- **EXERCISE DETAILS**
Using the data beneath this instruction, retype only the lines from the one that contains "WrongObjectType (n : string)" down to the one that contains "(** Python exceptions.", both included, exactly as they appear.
###
(** * FloatChat: migration of the ARGO tables from SQLite to Supabase

    A shallow embedding of the migration scripts

    - [migrate_to_supabase.py]   (batched inserts, SQLite -> PostgreSQL),
    - [bulk_import_supabase.py]  (CSV files loaded with COPY),
    - [import_csv_to_supabase.py] (CSV files loaded with COPY ... HEADER),
    - [export_to_csv.py]         (the source's tables written to CSV files),

    as programs of a small state-and-exception monad over a [world] that
    holds the two stores, the files the scripts read and a chronological
    log of everything the scripts print or send to a store. *)

From stdpp Require Import gmap strings list fin_maps pretty.
From Stdlib Require Import ZArith Lia.

Local Open Scope string_scope.
Local Open Scope list_scope.
Local Open Scope Z_scope.

(** ** Stores *)

(** The fixed names the scripts splice into their SQL. *)
Definition argo_floats : string := "argo_floats".
Definition argo_profiles : string := "argo_profiles".

Definition argo_floats_columns : list string :=
  ["float_id"; "first_timestamp"; "last_timestamp";
   "last_latitude"; "last_longitude"; "total_profiles"].

Definition argo_profiles_columns : list string :=
  ["id"; "float_id"; "timestamp"; "latitude"; "longitude";
   "depth"; "temperature"; "salinity"; "pressure"].

(** Data definition statements.  Column types are not modelled: whether
    a value fits its column is part of the destination's row check
    ([accepts] and [parse_row] below). *)
Inductive ddl : Type :=
| DropTableIfExistsCascade (t : string)
| CreateTable (t : string) (cols : list string)
| CreateIndex (i : string) (t : string) (cols : list string).

Record index : Type := Index { i_table : string; i_cols : list string }.

(** A row is a tuple of SQLite values.  The scripts fetch, count and hand
    rows on; they never look inside one. *)
Inductive value : Type :=
| Null
| Integer (z : Z)
| Real (mantissa exponent : Z)
| Text (s : string).

Definition Row : Type := list value.

Record table : Type := Table { t_cols : list string; t_rows : list Row }.

(** A database: tables and indexes by name (one name space, as in
    PostgreSQL). *)
Record db : Type := Db {
  tables : gmap string table;
  indexes : gmap string index
}.

Inductive db_error : Type :=
| InsufficientPrivilege (s : ddl)
| DuplicateRelation (n : string)
| UndefinedTable (n : string)
| UndefinedColumn (c : string)
| WrongObjectType (n : string)
| RowRejected (t : string) (r : Row)
| BadCopyData (t : string) (line : string)
| InFailedSqlTransaction
| ConnectionClosed
| ConnectionRefused
| NoSuchTable (t : string)
| NoSuchColumns (t : string).

(** Python exceptions.  [SystemExit] is a [BaseException]: an
    [except Exception] clause does not catch it. *)
Inductive exn : Type :=
| DatabaseError (e : db_error)
| FileNotFoundError (path : string)
| ValueError (what : string)
| StopIteration
| SystemExit (code : Z).

Definition is_Exception (e : exn) : bool :=
  match e with SystemExit _ => false | _ => true end.

(** *** The destination's checks

    What PostgreSQL decides from the role, the column types and the
    constraints is an interface of the model:
    - [permitted s]: the connected role may run the statement [s];
    - [accepts t cols cur r]: the destination takes row [r], given for
      the columns [cols], into table [t] currently holding [cur];
    - [parse_row t cols line]: COPY's reading of one CSV line for table
      [t] and column list [cols] ([None]: the table's own columns),
      [None] when the line is no row: it is malformed, or it is the
      end-of-data marker, which COPY never reads as a row;
    - [in_sample_region]: the row filter of the sample query of
      [import_csv] (latitude BETWEEN 8 AND 25 AND longitude BETWEEN 50
      AND 75). *)
Definition end_of_data : string := "\.".

Class Destination : Type := {
  permitted : ddl -> bool;
  accepts : string -> list string -> list Row -> Row -> bool;
  parse_row : string -> option (list string) -> string -> option Row;
  in_sample_region : Row -> bool;
  parse_row_end_of_data : forall t cols, parse_row t cols end_of_data = None
}.

Section Statements.
Context `{!Destination}.

(** *** Statements on a database *)

Definition rows_of (d : db) (t : string) : list Row :=
  match tables d !! t with Some tb => t_rows tb | None => [] end.

(** DROP TABLE t CASCADE takes the indexes on [t] with it. *)
Definition drop_table (t : string) (d : db) : db :=
  {| tables := delete t (tables d);
     indexes := filter (fun ix => i_table ix.2 ≠ t) (indexes d) |}.

Definition exec_ddl (s : ddl) (d : db) : db_error + db :=
  if negb (permitted s) then inl (InsufficientPrivilege s) else
  match s with
  | DropTableIfExistsCascade t =>
      match tables d !! t with
      | Some _ => inr (drop_table t d)
      | None =>
          match indexes d !! t with
          | Some _ => inl (WrongObjectType t)
          | None => inr d
          end
      end
  | CreateTable t cols =>
      match tables d !! t, indexes d !! t with
      | None, None =>
          inr {| tables := <[t := Table cols []]> (tables d);
                 indexes := indexes d |}
      | _, _ => inl (DuplicateRelation t)
      end
  | CreateIndex i t cols =>
      match tables d !! t with
      | None => inl (UndefinedTable t)
      | Some tb =>
          match filter (fun c => c ∉ t_cols tb) cols with
          | c :: _ => inl (UndefinedColumn c)
          | [] =>
              match tables d !! i, indexes d !! i with
              | None, None =>
                  inr {| tables := tables d;
                         indexes := <[i := Index t cols]> (indexes d) |}
              | _, _ => inl (DuplicateRelation i)
              end
          end
      end
  end.

(** A script of statements run in order; the first error stops it. *)
Fixpoint exec_ddls (ss : list ddl) (d : db) : db_error + db :=
  match ss with
  | [] => inr d
  | s :: ss' =>
      match exec_ddl s d with
      | inl e => inl e
      | inr d' => exec_ddls ss' d'
      end
  end.

(** Row-by-row insertion, as [executemany] and COPY do it. *)
Fixpoint insert_rows (t : string) (cols : list string)
    (cur : list Row) (rs : list Row) : db_error + list Row :=
  match rs with
  | [] => inr cur
  | r :: rs' =>
      if accepts t cols cur r then insert_rows t cols (cur ++ [r]) rs'
      else inl (RowRejected t r)
  end.

Definition set_rows (t : string) (rs : list Row) (d : db) : db :=
  {| tables := alter (fun tb => Table (t_cols tb) rs) t (tables d);
     indexes := indexes d |}.

Definition append_rows (t : string) (rs : list Row) (d : db) : db :=
  set_rows t (rows_of d t ++ rs) d.

Definition insert_many (t : string) (cols : list string)
    (rs : list Row) (d : db) : db_error + db :=
  match tables d !! t with
  | None => inl (UndefinedTable t)
  | Some tb =>
      match insert_rows t cols (t_rows tb) rs with
      | inl e => inl e
      | inr _ => inr (append_rows t rs d)
      end
  end.

(** What COPY reads of the lines sent to it: a line that holds the
    end-of-data marker alone (a backslash and a full stop, unquoted) ends
    the data, and the server reads nothing of what follows it. *)
Fixpoint copy_data (ls : list string) : list string :=
  match ls with
  | [] => []
  | l :: ls' => if String.eqb l end_of_data then [] else l :: copy_data ls'
  end.

(** COPY t(cols) FROM STDIN WITH CSV over the lines [ls]: every line of
    the data is parsed, then the rows go in; one bad line fails the
    statement. *)
Fixpoint parse_rows (t : string) (cols : option (list string))
    (ls : list string) : db_error + list Row :=
  match ls with
  | [] => inr []
  | l :: ls' =>
      match parse_row t cols l with
      | None => inl (BadCopyData t l)
      | Some r =>
          match parse_rows t cols ls' with
          | inl e => inl e
          | inr rs => inr (r :: rs)
          end
      end
  end.

Definition copy_rows (t : string) (cols : option (list string))
    (ls : list string) (d : db) : db_error + db :=
  match tables d !! t with
  | None => inl (UndefinedTable t)
  | Some tb =>
      match parse_rows t cols (copy_data ls) with
      | inl e => inl e
      | inr rs => insert_many t (default (t_cols tb) cols) rs d
      end
  end.

(** SELECT ... LIMIT limit OFFSET offset, with SQLite's reading of the
    bounds: a negative LIMIT is no limit, a negative OFFSET is zero.
    The model gives the page for every pair of bounds; SQLite does so
    for bounds that are 64-bit integers, and refuses the statement for
    others (datatype mismatch). *)
Definition select_page (rows : list Row) (limit offset : Z) : list Row :=
  let rest := drop (Z.to_nat offset) rows in
  if limit <? 0 then rest else take (Z.to_nat limit) rest.

End Statements.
###
- **PROBLEM SOLUTION**
| WrongObjectType (n : string)
| RowRejected (t : string) (r : Row)
| BadCopyData (t : string) (line : string)
| InFailedSqlTransaction
| ConnectionClosed
| ConnectionRefused
| NoSuchTable (t : string)
| NoSuchColumns (t : string).

(** Python exceptions.  [SystemExit] is a [BaseException]: an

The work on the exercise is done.